Good News has arrived.

by Shannon Barbour
Rich Fury/Getty Images Entertainment/Getty Images

Today will henceforth be known as the day Megan Thee Stallion destroyed Tory Lanez in under three minutes — with the rest of her new album, Good News, to spare. On the heels of Lanez pleading not guilty to felony assault charges in the July shooting that wounded both her feet, Megan opens her debut studio album with a track featuring a sample of Biggie Smalls' "Who Shot Ya." "Shots Fired" is Megan's side of how the months since the shooting unfolded, and she doesn't hold back, reminding someone — presumably Lanez — that she easily could have given his name to the police instead of remaining quiet at the time: "Should've let them lock your ass up."

Naturally, the song is polarizing the internet, clearly drawing a line between Megan's hotties and Lanez' apologists. But while Twitter's response to "Shots Fired" further emphasized who the Houston rapper's supporters are, it's the song that follows that demands a closer listen. On "Circles," Megan steps back, sets aside her Hot Girl shield, and finally shows her vulnerable side.

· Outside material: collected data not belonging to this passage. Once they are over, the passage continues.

(* ===== verification/Results.v ===== *)
(** The results of the query tools (src/query/Registry.cpp, include/vycor/query/Tools.h):
    JSON payloads, their status, the error payloads and the envelope every adapter
    stamps on them. *)

From S2P Require Import Prelude Utf8 CallGraph Ordering Query.
From stdpp Require Import pretty.

(** * JSON values

    A [llvm::json::Object] is a map from keys to values; it is kept here as the list of
    its members in key order, the order it is written out in. *)

Inductive json :=
| JNull
| JBool (b : bool)
| JInt (z : Z)
| JStr (s : bytes)
| JArr (l : list json)
| JObj (o : list (bytes * json)).

Abbreviation object := (list (bytes * json)).

(** [obj\[k\] = v]. *)
Fixpoint obj_set (k : bytes) (v : json) (o : object) : object :=
  match o with
  | [] => [(k, v)]
  | (k', v') :: o' =>
      match bytes_cmp k k' with
      | Lt => (k, v) :: o
      | Eq => (k, v) :: o'
      | Gt => (k', v') :: obj_set k v o'
      end
  end.

(** [obj.get(k)]. *)
Fixpoint obj_get (k : bytes) (o : object) : option json :=
  match o with
  | [] => None
  | (k', v) :: o' => if decide (k = k') then Some v else obj_get k o'
  end.

Definition obj_string (k : bytes) (o : object) : option bytes :=
  match obj_get k o with Some (JStr s) => Some s | _ => None end.

Definition obj_boolean (k : bytes) (o : object) : option bool :=
  match obj_get k o with Some (JBool b) => Some b | _ => None end.

(** [value.getAsObject()]. *)
Definition as_object (v : json) : option object := match v with JObj o => Some o | _ => None end.

(** An object built member by member. *)
Definition obj_of (l : object) : object := foldl (fun o kv => obj_set kv.1 kv.2 o) [] l.

(** [std::to_string] of an unsigned number. *)
Definition to_string (n : N) : bytes := str (pretty n).

Lemma obj_get_set k k' v o : obj_get k (obj_set k' v o) = if decide (k = k') then Some v else obj_get k o.
Proof.
  induction o as [|[k1 v1] o IH]; cbn [obj_set obj_get]; [by case_decide|].
  destruct (bytes_cmp k' k1) eqn:E; cbn [obj_get].
  - apply bytes_cmp_eq in E as ->. by repeat case_decide.
  - by repeat case_decide.
  - rewrite IH. repeat case_decide; subst; try done. by rewrite bytes_cmp_refl in E.
Qed.

(** Writing a member twice, and writing two members in either order. *)
Definition obj_ordered (o : object) : Prop := StronglySorted (fun a b => bytes_cmp a.1 b.1 = Lt) o.

Lemma obj_set_keys k v o x : x ∈ (obj_set k v o).*1 -> x = k \/ x ∈ o.*1.
Proof.
  induction o as [|[k1 v1] o IH]; cbn [obj_set]; [by intros ?%list_elem_of_singleton; left|].
  destruct (bytes_cmp k k1); cbn [fmap list_fmap fst]; rewrite ?elem_of_cons; naive_solver.
Qed.

Lemma obj_set_ordered k v o : obj_ordered o -> obj_ordered (obj_set k v o).
Proof.
  intros Ho. induction Ho as [|[k1 v1] o Hs IH Hall]; cbn [obj_set]; [repeat constructor|].
  destruct (bytes_cmp k k1) eqn:E.
  - apply bytes_cmp_eq in E as ->. by constructor.
  - constructor; [by constructor|]. constructor; [done|]. apply Forall_forall. intros [k2 v2] Hin.
    rewrite Forall_forall in Hall. apply (bytes_cmp_lt_trans _ k1); [done|]. by apply (Hall (k2, v2)).
  - constructor; [done|]. apply Forall_forall. intros [k2 v2] Hin. cbn [fst].
    destruct (obj_set_keys k v o k2) as [->|Hin2].
    + apply list_elem_of_fmap. by exists (k2, v2).
    + by rewrite (bytes_cmp_antisym k k1), E.
    + apply list_elem_of_fmap in Hin2 as ([k3 v3] & -> & Hin3). rewrite Forall_forall in Hall. by apply (Hall (k3, v3)).
Qed.

Lemma obj_of_ordered l : obj_ordered (obj_of l).
Proof.
  unfold obj_of. assert (obj_ordered []) as H by constructor. revert H. generalize (@nil (bytes * json)).
  induction l as [|[k v] l IH]; intros o Ho; [done|]. cbn. by apply IH, obj_set_ordered.
Qed.

Lemma obj_get_lt k o : Forall (fun b => bytes_cmp k b.1 = Lt) o -> obj_get k o = None.
Proof.
  induction 1 as [|[k1 v1] o H1 H IH]; [done|]. cbn in *. rewrite decide_False; [done|].
  intros ->. by rewrite bytes_cmp_refl in H1.
Qed.

(** Ordered objects with the same members are the same. *)
Lemma obj_ext o o' : obj_ordered o -> obj_ordered o' -> (forall k, obj_get k o = obj_get k o') -> o = o'.
Proof.
  intros Ho. revert o'. induction Ho as [|[k v] o Hs IH Hall]; intros o' Ho' E.
  - destruct o' as [|[k' v'] o']; [done|]. specialize (E k'). cbn in E. by rewrite decide_True in E.
  - destruct Ho' as [|[k' v'] o' Hs' Hall']; [specialize (E k); cbn in E; by rewrite decide_True in E|].
    assert (k = k') as <-.
    { apply bytes_cmp_eq. destruct (bytes_cmp k k') eqn:Ec; [done| |].
      - specialize (E k). cbn in E. rewrite decide_True in E by done. rewrite decide_False in E.
        + rewrite obj_get_lt in E; [done|]. eapply Forall_impl; [exact Hall'|]. intros [k2 v2]. by apply bytes_cmp_lt_trans.
        + intros ->. by rewrite bytes_cmp_refl in Ec.
      - assert (bytes_cmp k' k = Lt) as Ec' by (by rewrite (bytes_cmp_antisym k k'), Ec).
        specialize (E k'). cbn in E. rewrite (decide_True (P := k' = k')) in E by done. rewrite decide_False in E.
        + rewrite obj_get_lt in E; [done|]. eapply Forall_impl; [exact Hall|]. intros [k2 v2]. by apply bytes_cmp_lt_trans.
        + intros ->. by rewrite bytes_cmp_refl in Ec. }
    assert (v = v') as <- by (specialize (E k); cbn in E; rewrite !decide_True in E by done; congruence).
    f_equal. apply IH; [done|]. intros k2. specialize (E k2). cbn in E. case_decide; [|done]. subst.
    by rewrite !obj_get_lt.
Qed.

(** * Statuses *)

Module Status.

Inductive ResultStatus := Ok | Ambiguous | UsageError | NotFound | Unavailable.

#[global] Instance ResultStatus_eq_dec : EqDecision ResultStatus.
Proof. solve_decision. Defined.

Definition resultStatusName (status : ResultStatus) : bytes :=
  match status with
  | Ok => str "ok"
  | Ambiguous => str "ambiguous"
  | UsageError => str "usage_error"
  | NotFound => str "not_found"
  | Unavailable => str "unavailable"
  end.

(** The loop over the statuses: the first whose name it is. *)
Definition parseResultStatus (name : bytes) : option ResultStatus :=
  List.find (fun s => bool_decide (name = resultStatusName s)) [Ok; Ambiguous; UsageError; NotFound; Unavailable].

Definition isErrorStatus (status : ResultStatus) : bool :=
  bool_decide (status = UsageError) || bool_decide (status = NotFound) || bool_decide (status = Unavailable).

Definition errorMessage (result : json) : option bytes :=
  match as_object result with None => None | Some obj => obj_string (str "error") obj end.

Definition isErrorResult (result : json) : bool :=
  match errorMessage result with Some _ => true | None => false end.

Definition isAmbiguousResult (result : json) : bool :=
  match as_object result with
  | None => false
  | Some obj => match obj_boolean (str "ambiguous") obj with Some b => b | None => false end
  end.

Definition statusOf (result : json) : ResultStatus :=
  match as_object result with
  | None => Ok
  | Some obj =>
      match obj_string (str "status") obj ≫= parseResultStatus with
      | Some parsed => parsed
      | None =>
          match obj_get (str "error") obj with
          | Some _ => NotFound
          | None => if isAmbiguousResult result then Ambiguous else Ok
          end
      end
  end.

Section Errors.
(** [llvm::json::isUTF8], as in Utf8.v. *)
Variable isValidUtf8 : bytes -> bool.

(** The assertion is the precondition: [kind] is an error status. *)
Definition errorResult (kind : ResultStatus) (message : bytes) : json :=
  JObj (obj_of [(str "error", JStr (lookupText isValidUtf8 message));
                (str "status", JStr (resultStatusName kind))]).

Definition usageError (message : bytes) : json := errorResult UsageError message.
Definition notFoundError (message : bytes) : json := errorResult NotFound message.
Definition unavailableError (message : bytes) : json := errorResult Unavailable message.
End Errors.

(** ** The envelope *)

Inductive IndexFreshness := FreshUnknown | Unchecked | Baked.

Definition freshnessName (f : IndexFreshness) : bytes :=
  match f with FreshUnknown => str "unknown" | Unchecked => str "unchecked" | Baked => str "baked" end.

Record IndexCoverage := MkCoverage { requested : N; indexed : N; partial : N; failed : N }.

Definition coverage_complete (c : IndexCoverage) : bool := (requested c =? indexed c)%N.

Record IndexFacts := MkIndexFacts {
  coverage : IndexCoverage;
  bake : bytes;
  freshness : IndexFreshness;
  channelsIndexed : bool
}.

Definition stated (f : IndexFacts) : bool :=
  match freshness f with FreshUnknown => false | _ => true end.

Definition coversRequested (f : IndexFacts) : bool := stated f && coverage_complete (coverage f).

Definition index_scope (f : IndexFacts) : object :=
  let cov := coverage f in
  let scope := match bake f with [] => [] | _ => [(str "bake", JStr (bake f))] end in
  foldl (fun o kv => obj_set kv.1 kv.2 o) scope
    [(str "freshness", JStr (freshnessName (freshness f)));
     (str "requested", JInt (int64_of_size (requested cov)));
     (str "indexed", JInt (int64_of_size (indexed cov)));
     (str "partial", JInt (int64_of_size (partial cov)));
     (str "failed", JInt (int64_of_size (failed cov)));
     (str "complete", JBool (coverage_complete cov))].

Definition completeResult (payload : json) (f : IndexFacts) : json :=
  match payload with
  | JObj obj =>
      let obj1 := obj_set (str "status") (JStr (resultStatusName (statusOf payload))) obj in
      JObj (obj_set (str "indexScope") (JObj (index_scope f)) obj1)
  | _ => payload
  end.

Lemma parse_name s : parseResultStatus (resultStatusName s) = Some s.
Proof. by destruct s. Qed.

Lemma parse_name_inv n s : parseResultStatus n = Some s -> n = resultStatusName s.
Proof. unfold parseResultStatus. intros [_ H]%find_some. by apply bool_decide_eq_true in H. Qed.

Lemma complete_status obj f : obj_get (str "status") (obj_set (str "indexScope") (JObj (index_scope f))
  (obj_set (str "status") (JStr (resultStatusName (statusOf (JObj obj)))) obj)) =
  Some (JStr (resultStatusName (statusOf (JObj obj)))).
Proof. rewrite !obj_get_set. by rewrite decide_False, decide_True. Qed.

Lemma statusOf_complete obj f : statusOf (completeResult (JObj obj) f) = statusOf (JObj obj).
Proof.
  cbn [completeResult]. unfold statusOf at 1, obj_string. cbn [as_object]. rewrite complete_status.
  cbn [mbind option_bind]. by rewrite parse_name.
Qed.
End Status.
Export Status.

(** The envelope keeps the status of the payload and writes it as the member [status],
    leaves every member but [status] and [indexScope] alone, is idempotent, and returns
    anything but an object untouched. *)
Theorem envelope_contract (payload : json) (f : IndexFacts) :
  (forall obj, payload = JObj obj -> obj_ordered obj) ->
  statusOf (completeResult payload f) = statusOf payload /\
  completeResult (completeResult payload f) f = completeResult payload f /\
  match payload with
  | JObj obj => exists out, completeResult payload f = JObj out /\
      obj_get (str "status") out = Some (JStr (resultStatusName (statusOf payload))) /\
      obj_get (str "indexScope") out = Some (JObj (index_scope f)) /\
      forall k, k <> str "status" -> k <> str "indexScope" -> obj_get k out = obj_get k obj
  | _ => completeResult payload f = payload
  end.
Proof.
  intros Ho. destruct payload as [| | | | |obj]; try done. specialize (Ho _ eq_refl).
  split; [apply statusOf_complete|]. split.
  - pose proof (statusOf_complete obj f) as Hs. cbn [completeResult] in *. rewrite Hs. f_equal.
    apply obj_ext; [by repeat apply obj_set_ordered..|]. intros k. rewrite !obj_get_set. by repeat case_decide.
  - eexists. split; [done|]. split; [apply complete_status|]. split.
    + rewrite obj_get_set. by rewrite decide_True.
    + intros k H1 H2. rewrite !obj_get_set. by rewrite !decide_False.
Qed.

Lemma envelope_contract_witness :
  let f := MkIndexFacts (MkCoverage 2 1 0 1) (str "e@1") Unchecked false in
  let p := notFoundError (fun _ => true) (str "gone") in
  statusOf p = NotFound /\ completeResult (completeResult p f) f = completeResult p f.
Proof.
  cbv zeta. split; [vm_compute; reflexivity|].
  apply (envelope_contract (notFoundError (fun _ => true) (str "gone"))
    (MkIndexFacts (MkCoverage 2 1 0 1) (str "e@1") Unchecked false)).
  intros obj [= <-]. apply obj_of_ordered.
Defined.

(** The status an error payload is built with is the status read back from it, the payload
    is recognised as an error and not as an ambiguity, its message is well-formed text, and
    the status names round trip. *)
Theorem error_payloads (isValidUtf8 : bytes -> bool) (Hspec : forall s, isValidUtf8 s = true <-> valid_utf8 s)
    (kind : ResultStatus) (message : bytes) :
  let result := errorResult isValidUtf8 kind message in
  statusOf result = kind /\ isErrorResult result = true /\ isAmbiguousResult result = false /\
  (exists text, errorMessage result = Some text /\ valid_utf8 text) /\
  (forall name s, parseResultStatus name = Some s <-> name = resultStatusName s).
Proof.
  cbv zeta. unfold errorResult, obj_of, statusOf, isErrorResult, isAmbiguousResult, errorMessage, obj_string, obj_boolean.
  cbn [as_object foldl fst snd]. rewrite !obj_get_set.
  do 2 (rewrite decide_True by done; rewrite ?(decide_False (P := str "error" = str "status")) by done).
  rewrite !(decide_False (P := str "ambiguous" = _)) by done. cbn [mbind option_bind obj_get]. rewrite parse_name.
  rewrite ?(decide_False (P := str "error" = str "status")) by done. rewrite ?decide_True by done.
  split_and!; try done.
  - eexists. split; [done|]. by apply lookupText_valid.
  - intros name s. split; [apply parse_name_inv|]. intros ->. apply parse_name.
Qed.

Lemma error_payloads_witness :
  errorMessage (errorResult valid_utf8b NotFound (str "no")) = Some (str "no") /\
  statusOf (errorResult valid_utf8b NotFound (str "no")) = NotFound.
Proof.
  split; [vm_compute; reflexivity|]. apply (error_payloads valid_utf8b valid_utf8b_spec NotFound (str "no")).
Defined.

"Circles" starts with a "F*ck that n*gga" for good measure before announcing that this song is for every hottie who's been done wrong. In what appears to be a reference to how she called Lanez "genuinely crazy" on Twitter in October for claiming he still views her as a friend, Megan raps, "Crazy-ass n*ggas need to come with a warnin.'" She goes on to reveal that she's still carrying the weight of the extreme lows she experienced the past few years amid her meteoric rise to fame, from losing her mother in March 2019, to the fallout of the July 2020 shooting allegedly involving Lanez, and how she had to go so far as to show her gunshot wounds for people to believe her and understand how unprotected Black women are:

"Bullet wounds, backstabs, mama died, still sad / At war with myself, in my head, b*tch, it's Baghdad (Yeah) / New n*gga tryna come around and play clean (Hmm) / And my clothes fit tight, but my heart need a seamstress (Ah)."

But make no mistake: Though Megan reveals that she can't be strong all the time (as nobody can), she doesn't want to dwell on those feelings. "Look, I ain't in my feelings with it," she continues in the refrain, slowly calibrating herself for the return of Hot Girl Meg. "Turn around, poke it out, bitch, get it, get it (Get it, get it) / Turn up on 'em, make 'em kill the noise / We ain't goin' back and forth with the lil' boys." She likely knows her real strength lies in her infectious positivity and gleeful embrace of sexuality. But hearing her be vulnerable, if only for a few bars, only strengthens "Circles" and Good News on the whole. Perhaps the best news about Good News is that Megan will continue to embrace every bit of her story and grow from it, inspiring others to do the same.